Lemma build_mro_is_c3_witness :
  (exists order, build_mro "D" ["B"; "C"] diamond = Ok ("D" :: order)) /\
  exists msg, build_mro "D" ["A"; "B"] diamond = fail (TypeError msg).
Proof.
  assert (base_sequences ["B"; "C"] diamond = [["B"; "A"]; ["C"; "A"]; ["B"; "C"]]) as E1 by reflexivity.
  assert (base_sequences ["A"; "B"] diamond = [["A"]; ["B"; "A"]; ["A"; "B"]]) as E2 by reflexivity.
  split.
  - destruct (build_mro_is_c3 "D" ["B"; "C"] diamond) as [Hok _]. rewrite E1 in Hok.
    destruct Hok as (order & Ho & _); [|by exists order].
    exists ["B"; "C"; "A"]. split; [apply NoDup_ListNoDup; repeat constructor; simpl; intuition congruence|].
    repeat constructor.
  - destruct (build_mro_is_c3 "D" ["A"; "B"] diamond) as [_ Hbad]. rewrite E2 in Hbad.
    apply Hbad. intros (L & Hnd & Hs). inversion_clear Hs as [|? ? _ Hs'].
    inversion_clear Hs' as [|? ? Hba Hs'']. inversion_clear Hs'' as [|? ? Hab _]. clear - Hnd Hba Hab.
    induction L as [|z L IH]; [by apply sublist_nil_r in Hba|].
    apply NoDup_cons in Hnd as [Hz Hnd].
    apply sublist_cons_r in Hba as [Hba|(s1 & E & Hba)], Hab as [Hab|(s2 & E' & Hab)].
    + by apply IH.
    + injection E' as <- <-. apply Hz. eapply elem_of_sublist; [|exact Hba]. right. by left.
    + injection E as <- <-. apply Hz. eapply elem_of_sublist; [|exact Hab]. right. by left.
    + congruence.
Defined.

Lemma handler_matches_ancestors_witness :
  matches_exception_type diamond (ExceptionValue_new "E" []) (VExceptionType "LookupError") = true.
Proof.
  apply (handler_matches_ancestors diamond _ (class_with "E" ["E"; "KeyError"] ∅)).
  - reflexivity.
  - intros Hin. repeat (apply elem_of_cons in Hin as [Hin|Hin]; [done|]). by apply elem_of_nil in Hin.
  - exists "KeyError". split; [right; right; by left|]. apply rtc_once. reflexivity.
Defined.

Lemma method_lookup_is_first_witness :
  exists def, lookup_method_in_mro diamond "D" "m" = Some ("C", def).
Proof.
  pose proof (method_lookup_is_first diamond "D" "m" (class_with "D" ["D"; "B"; "C"; "A"] ∅)
    ltac:(reflexivity)) as Hl.
  destruct (lookup_method_in_mro diamond "D" "m") as [[owner def]|] eqn:E.
  - exists def. assert (fst <$> lookup_method_in_mro diamond "D" "m" = Some "C") as Ho by reflexivity.
    rewrite E in Ho. by injection Ho as ->.
  - exfalso. specialize (Hl "C" (class_with "C" ["C"; "A"] {["m" := some_function "m2"]})).
    assert (methods (class_with "C" ["C"; "A"] {["m" := some_function "m2"]}) !! "m" = None) as Hm;
      [apply Hl; [right; right; by left|reflexivity]|]. discriminate Hm.
Defined.
End Witnesses.
Lemma read_walk {A} fuel (items : list A) stop stride i idx :
  walk_to fuel stop stride i = Some idx ->
  Forall (fun i => 0 <= i < Z.of_nat (length items)) idx ->
  read_loop fuel items stop stride i = Ok (at_positions items idx).
Proof.
  unfold walk_to. revert i idx. induction fuel as [|fuel IH]; intros i idx; [done|]. simpl.
  destruct (if stride >? 0 then i <? stop else i >? stop); [|by intros [= <-]].
  destruct (walk fuel _ stride (swrap64 (i + stride))) as [idx'|] eqn:E; [|done].
  simpl. intros [= <-] Hidx. apply Forall_cons in Hidx as [Hi Hidx].
  destruct (Z.ltb_spec i 0); [lia|].
  destruct (lookup_lt_is_Some_2 items (Z.to_nat i)) as [x Hx]; [lia|]. rewrite Hx. simpl.
  rewrite (IH _ _ E Hidx). unfold at_positions. simpl. by rewrite Hx.
Qed.

(** Bounds that are a machine integer, a bool or absent. *)
Definition bound_ok (v : option Value) : bool :=
  match v with None | Some VNone | Some (VBool _) => true | Some (VInt i) => in_i64 i | _ => false end.

Lemma resolve_bound_ok v d : bound_ok v = true -> exists z, resolve_bound v d = Ok z.
Proof. destruct v as [[]|]; try done; by eexists. Qed.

**Exercise goal:**
Output exactly the lines of the material above from the one containing "Forall (fun i" up to and including the one containing "destruct (Z.ltb_spec i 0); [lia|].".

**Finished task:**
  Forall (fun i => 0 <= i < Z.of_nat (length items)) idx ->
  read_loop fuel items stop stride i = Ok (at_positions items idx).
Proof.
  unfold walk_to. revert i idx. induction fuel as [|fuel IH]; intros i idx; [done|]. simpl.
  destruct (if stride >? 0 then i <? stop else i >? stop); [|by intros [= <-]].
  destruct (walk fuel _ stride (swrap64 (i + stride))) as [idx'|] eqn:E; [|done].
  simpl. intros [= <-] Hidx. apply Forall_cons in Hidx as [Hi Hidx].
  destruct (Z.ltb_spec i 0); [lia|].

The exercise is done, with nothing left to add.